+++ Materials provided +++

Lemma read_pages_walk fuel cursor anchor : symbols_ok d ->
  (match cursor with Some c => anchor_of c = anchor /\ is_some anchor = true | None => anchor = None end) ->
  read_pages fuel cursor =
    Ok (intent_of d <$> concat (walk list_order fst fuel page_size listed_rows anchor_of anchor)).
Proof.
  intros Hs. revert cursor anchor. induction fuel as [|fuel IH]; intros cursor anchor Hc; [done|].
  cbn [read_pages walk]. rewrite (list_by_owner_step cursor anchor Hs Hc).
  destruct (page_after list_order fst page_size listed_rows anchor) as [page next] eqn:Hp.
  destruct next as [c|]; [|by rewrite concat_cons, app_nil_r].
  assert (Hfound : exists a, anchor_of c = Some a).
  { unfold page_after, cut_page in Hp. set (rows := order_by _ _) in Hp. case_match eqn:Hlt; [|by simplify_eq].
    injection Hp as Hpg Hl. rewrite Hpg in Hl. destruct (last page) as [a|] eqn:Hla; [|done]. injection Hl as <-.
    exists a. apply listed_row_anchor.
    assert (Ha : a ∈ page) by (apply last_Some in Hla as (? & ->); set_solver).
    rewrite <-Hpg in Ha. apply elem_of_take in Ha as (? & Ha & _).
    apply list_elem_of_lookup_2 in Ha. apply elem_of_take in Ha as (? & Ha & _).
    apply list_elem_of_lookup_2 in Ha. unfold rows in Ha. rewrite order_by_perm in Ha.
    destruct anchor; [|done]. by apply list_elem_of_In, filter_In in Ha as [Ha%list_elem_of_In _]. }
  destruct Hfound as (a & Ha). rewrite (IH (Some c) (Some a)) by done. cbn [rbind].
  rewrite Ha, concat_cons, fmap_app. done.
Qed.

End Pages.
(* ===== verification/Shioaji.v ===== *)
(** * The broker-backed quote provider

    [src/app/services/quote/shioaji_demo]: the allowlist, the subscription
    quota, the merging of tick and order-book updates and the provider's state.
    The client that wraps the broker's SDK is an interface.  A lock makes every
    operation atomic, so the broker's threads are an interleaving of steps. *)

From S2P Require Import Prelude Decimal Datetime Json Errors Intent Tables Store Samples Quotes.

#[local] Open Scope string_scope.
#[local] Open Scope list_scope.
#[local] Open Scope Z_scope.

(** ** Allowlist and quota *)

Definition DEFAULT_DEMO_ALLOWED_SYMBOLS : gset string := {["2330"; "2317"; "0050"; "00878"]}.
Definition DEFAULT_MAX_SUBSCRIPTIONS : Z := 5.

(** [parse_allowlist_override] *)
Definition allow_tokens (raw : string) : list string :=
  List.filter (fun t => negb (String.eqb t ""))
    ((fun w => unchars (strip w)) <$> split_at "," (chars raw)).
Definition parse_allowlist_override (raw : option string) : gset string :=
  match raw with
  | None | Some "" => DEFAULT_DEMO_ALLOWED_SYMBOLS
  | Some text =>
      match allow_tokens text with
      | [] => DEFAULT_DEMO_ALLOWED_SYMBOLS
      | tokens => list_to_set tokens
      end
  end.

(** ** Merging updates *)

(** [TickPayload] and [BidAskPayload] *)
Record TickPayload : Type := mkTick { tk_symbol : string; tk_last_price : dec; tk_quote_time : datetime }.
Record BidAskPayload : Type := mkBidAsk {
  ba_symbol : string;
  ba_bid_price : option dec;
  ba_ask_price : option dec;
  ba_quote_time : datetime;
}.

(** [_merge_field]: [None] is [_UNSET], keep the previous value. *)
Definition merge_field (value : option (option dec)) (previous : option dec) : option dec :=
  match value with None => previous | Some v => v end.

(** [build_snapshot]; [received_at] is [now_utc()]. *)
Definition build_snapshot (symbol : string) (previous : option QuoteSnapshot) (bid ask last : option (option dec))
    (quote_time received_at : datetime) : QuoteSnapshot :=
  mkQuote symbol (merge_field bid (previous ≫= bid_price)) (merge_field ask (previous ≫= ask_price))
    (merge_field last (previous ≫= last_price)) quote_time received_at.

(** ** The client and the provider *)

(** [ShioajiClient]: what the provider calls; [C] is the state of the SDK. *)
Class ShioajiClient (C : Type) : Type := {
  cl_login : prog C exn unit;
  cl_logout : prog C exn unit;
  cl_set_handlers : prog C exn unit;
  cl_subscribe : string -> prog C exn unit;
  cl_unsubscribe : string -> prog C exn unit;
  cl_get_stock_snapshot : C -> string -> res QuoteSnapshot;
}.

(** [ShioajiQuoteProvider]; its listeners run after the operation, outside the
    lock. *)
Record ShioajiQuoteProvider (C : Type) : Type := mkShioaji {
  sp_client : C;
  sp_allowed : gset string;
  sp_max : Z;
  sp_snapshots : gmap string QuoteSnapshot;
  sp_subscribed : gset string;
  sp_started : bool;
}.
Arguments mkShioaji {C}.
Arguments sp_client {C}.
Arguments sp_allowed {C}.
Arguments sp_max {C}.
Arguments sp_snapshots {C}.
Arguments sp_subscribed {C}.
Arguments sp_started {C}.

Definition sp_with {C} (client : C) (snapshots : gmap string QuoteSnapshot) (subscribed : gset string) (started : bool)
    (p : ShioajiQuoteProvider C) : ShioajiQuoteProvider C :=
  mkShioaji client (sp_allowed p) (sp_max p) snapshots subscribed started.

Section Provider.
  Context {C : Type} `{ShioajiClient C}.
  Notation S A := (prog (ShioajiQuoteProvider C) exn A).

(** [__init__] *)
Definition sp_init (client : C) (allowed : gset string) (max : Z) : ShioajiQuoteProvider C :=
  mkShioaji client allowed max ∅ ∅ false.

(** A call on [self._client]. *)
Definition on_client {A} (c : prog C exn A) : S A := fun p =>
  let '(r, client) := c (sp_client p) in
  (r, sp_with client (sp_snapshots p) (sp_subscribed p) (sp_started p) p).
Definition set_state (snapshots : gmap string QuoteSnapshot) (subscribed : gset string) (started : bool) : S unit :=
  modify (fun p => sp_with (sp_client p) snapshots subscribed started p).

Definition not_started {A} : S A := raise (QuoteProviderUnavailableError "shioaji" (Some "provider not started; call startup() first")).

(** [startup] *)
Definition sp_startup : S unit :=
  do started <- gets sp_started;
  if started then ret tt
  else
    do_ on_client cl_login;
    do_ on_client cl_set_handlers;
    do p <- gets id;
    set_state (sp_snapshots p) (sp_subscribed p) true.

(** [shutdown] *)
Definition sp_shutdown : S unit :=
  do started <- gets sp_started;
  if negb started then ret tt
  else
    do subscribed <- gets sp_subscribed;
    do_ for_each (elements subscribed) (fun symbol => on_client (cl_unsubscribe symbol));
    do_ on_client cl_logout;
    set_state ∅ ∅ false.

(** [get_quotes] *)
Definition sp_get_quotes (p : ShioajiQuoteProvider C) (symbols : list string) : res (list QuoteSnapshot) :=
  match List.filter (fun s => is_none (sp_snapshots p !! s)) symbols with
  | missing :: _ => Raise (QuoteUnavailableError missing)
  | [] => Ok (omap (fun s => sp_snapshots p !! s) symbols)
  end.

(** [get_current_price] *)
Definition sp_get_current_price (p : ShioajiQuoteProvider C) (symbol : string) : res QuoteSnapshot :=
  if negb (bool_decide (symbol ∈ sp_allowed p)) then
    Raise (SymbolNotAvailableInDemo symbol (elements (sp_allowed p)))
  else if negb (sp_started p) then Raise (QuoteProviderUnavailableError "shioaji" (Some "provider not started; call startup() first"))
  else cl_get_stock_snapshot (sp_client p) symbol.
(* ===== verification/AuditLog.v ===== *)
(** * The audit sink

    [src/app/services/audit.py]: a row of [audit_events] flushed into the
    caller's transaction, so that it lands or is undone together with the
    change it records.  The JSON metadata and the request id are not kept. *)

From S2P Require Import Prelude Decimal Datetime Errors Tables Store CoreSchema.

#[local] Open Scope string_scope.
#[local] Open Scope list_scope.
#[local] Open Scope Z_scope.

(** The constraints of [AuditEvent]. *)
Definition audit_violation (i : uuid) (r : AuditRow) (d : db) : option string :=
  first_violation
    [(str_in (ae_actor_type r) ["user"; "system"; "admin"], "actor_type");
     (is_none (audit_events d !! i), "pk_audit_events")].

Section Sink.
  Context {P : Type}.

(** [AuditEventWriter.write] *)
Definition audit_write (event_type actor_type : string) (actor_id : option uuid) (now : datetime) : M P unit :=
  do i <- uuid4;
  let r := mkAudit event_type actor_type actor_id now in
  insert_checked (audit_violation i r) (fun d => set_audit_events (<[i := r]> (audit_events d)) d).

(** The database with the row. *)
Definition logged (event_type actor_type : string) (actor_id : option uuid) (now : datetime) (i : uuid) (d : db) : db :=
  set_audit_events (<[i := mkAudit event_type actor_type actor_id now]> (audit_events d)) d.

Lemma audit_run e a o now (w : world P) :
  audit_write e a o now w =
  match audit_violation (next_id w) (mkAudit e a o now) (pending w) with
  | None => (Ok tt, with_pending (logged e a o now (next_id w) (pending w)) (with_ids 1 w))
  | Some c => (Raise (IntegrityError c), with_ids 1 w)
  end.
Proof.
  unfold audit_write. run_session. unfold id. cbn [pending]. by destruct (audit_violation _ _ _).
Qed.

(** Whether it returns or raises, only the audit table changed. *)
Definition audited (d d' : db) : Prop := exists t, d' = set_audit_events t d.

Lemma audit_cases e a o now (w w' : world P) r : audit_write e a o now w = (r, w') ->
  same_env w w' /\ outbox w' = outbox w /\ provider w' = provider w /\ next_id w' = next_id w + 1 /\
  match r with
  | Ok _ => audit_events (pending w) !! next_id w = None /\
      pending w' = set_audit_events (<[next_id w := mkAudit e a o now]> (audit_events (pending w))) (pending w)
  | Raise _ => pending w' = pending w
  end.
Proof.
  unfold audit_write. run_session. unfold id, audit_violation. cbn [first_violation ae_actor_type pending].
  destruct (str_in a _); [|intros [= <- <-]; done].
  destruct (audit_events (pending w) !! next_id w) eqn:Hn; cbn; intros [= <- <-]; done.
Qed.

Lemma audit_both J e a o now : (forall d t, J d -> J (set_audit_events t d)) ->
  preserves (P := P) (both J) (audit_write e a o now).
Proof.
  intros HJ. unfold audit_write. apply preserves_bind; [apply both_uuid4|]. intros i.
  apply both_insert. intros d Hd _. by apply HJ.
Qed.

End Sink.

+++
+++ Materials provided +++

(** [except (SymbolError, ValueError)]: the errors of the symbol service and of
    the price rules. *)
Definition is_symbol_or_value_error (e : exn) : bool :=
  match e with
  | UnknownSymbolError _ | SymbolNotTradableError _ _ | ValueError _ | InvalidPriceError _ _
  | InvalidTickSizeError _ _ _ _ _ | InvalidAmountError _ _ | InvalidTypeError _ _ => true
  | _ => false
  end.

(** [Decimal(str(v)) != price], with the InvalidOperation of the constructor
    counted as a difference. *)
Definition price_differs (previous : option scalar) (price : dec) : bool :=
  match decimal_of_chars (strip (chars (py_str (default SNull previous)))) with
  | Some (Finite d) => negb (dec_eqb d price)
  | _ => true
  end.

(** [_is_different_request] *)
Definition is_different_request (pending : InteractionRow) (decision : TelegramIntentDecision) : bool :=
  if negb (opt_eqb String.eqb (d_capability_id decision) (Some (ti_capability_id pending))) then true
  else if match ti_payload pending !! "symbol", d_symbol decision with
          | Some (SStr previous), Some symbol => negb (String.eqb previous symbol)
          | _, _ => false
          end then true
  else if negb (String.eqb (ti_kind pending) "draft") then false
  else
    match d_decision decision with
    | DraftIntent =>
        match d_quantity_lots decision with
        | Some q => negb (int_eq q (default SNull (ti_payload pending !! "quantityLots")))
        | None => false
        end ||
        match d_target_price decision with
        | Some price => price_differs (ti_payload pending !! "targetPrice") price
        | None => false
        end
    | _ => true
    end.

+++
+++ Materials provided +++

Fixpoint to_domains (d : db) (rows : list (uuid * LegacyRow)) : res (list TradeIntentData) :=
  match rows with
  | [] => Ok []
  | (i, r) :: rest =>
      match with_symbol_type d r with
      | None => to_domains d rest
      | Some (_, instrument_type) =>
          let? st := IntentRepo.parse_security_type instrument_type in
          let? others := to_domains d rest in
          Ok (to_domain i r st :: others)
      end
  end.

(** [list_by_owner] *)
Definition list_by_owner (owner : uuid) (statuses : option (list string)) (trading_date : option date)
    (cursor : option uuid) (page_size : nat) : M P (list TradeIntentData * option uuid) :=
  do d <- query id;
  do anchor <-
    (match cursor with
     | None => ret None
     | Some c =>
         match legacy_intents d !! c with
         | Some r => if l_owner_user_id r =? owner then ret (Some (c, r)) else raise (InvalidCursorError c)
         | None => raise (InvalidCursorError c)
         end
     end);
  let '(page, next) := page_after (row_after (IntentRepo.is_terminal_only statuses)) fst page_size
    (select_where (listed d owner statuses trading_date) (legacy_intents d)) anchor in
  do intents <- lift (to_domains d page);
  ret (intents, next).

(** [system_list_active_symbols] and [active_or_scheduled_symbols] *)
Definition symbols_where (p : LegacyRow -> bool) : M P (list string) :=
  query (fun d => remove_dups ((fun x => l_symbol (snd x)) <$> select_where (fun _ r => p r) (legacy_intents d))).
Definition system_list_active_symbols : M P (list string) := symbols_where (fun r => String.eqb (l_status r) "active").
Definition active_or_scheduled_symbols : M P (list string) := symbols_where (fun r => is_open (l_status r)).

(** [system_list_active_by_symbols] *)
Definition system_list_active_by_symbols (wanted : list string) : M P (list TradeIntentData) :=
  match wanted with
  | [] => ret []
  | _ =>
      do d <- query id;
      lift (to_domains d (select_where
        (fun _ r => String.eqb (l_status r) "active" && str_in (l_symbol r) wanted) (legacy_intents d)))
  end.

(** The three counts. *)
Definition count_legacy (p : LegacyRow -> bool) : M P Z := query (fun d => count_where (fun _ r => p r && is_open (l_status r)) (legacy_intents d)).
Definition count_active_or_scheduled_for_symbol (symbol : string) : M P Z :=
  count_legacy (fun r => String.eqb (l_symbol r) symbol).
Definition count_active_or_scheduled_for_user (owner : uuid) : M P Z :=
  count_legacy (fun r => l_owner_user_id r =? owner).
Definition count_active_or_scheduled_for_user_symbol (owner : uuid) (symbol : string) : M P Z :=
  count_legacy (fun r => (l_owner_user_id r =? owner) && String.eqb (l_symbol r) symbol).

+++

● **Work instruction**:
Reproduce, exactly as they stand in the data above, the lines from the one that holds "(** The three counts. *)" to the one that holds "count_legacy (fun r => (l_owner_user_id", inclusive.

● **Solution**:
(** The three counts. *)
Definition count_legacy (p : LegacyRow -> bool) : M P Z := query (fun d => count_where (fun _ r => p r && is_open (l_status r)) (legacy_intents d)).
Definition count_active_or_scheduled_for_symbol (symbol : string) : M P Z :=
  count_legacy (fun r => String.eqb (l_symbol r) symbol).
Definition count_active_or_scheduled_for_user (owner : uuid) : M P Z :=
  count_legacy (fun r => l_owner_user_id r =? owner).
Definition count_active_or_scheduled_for_user_symbol (owner : uuid) (symbol : string) : M P Z :=
  count_legacy (fun r => (l_owner_user_id r =? owner) && String.eqb (l_symbol r) symbol).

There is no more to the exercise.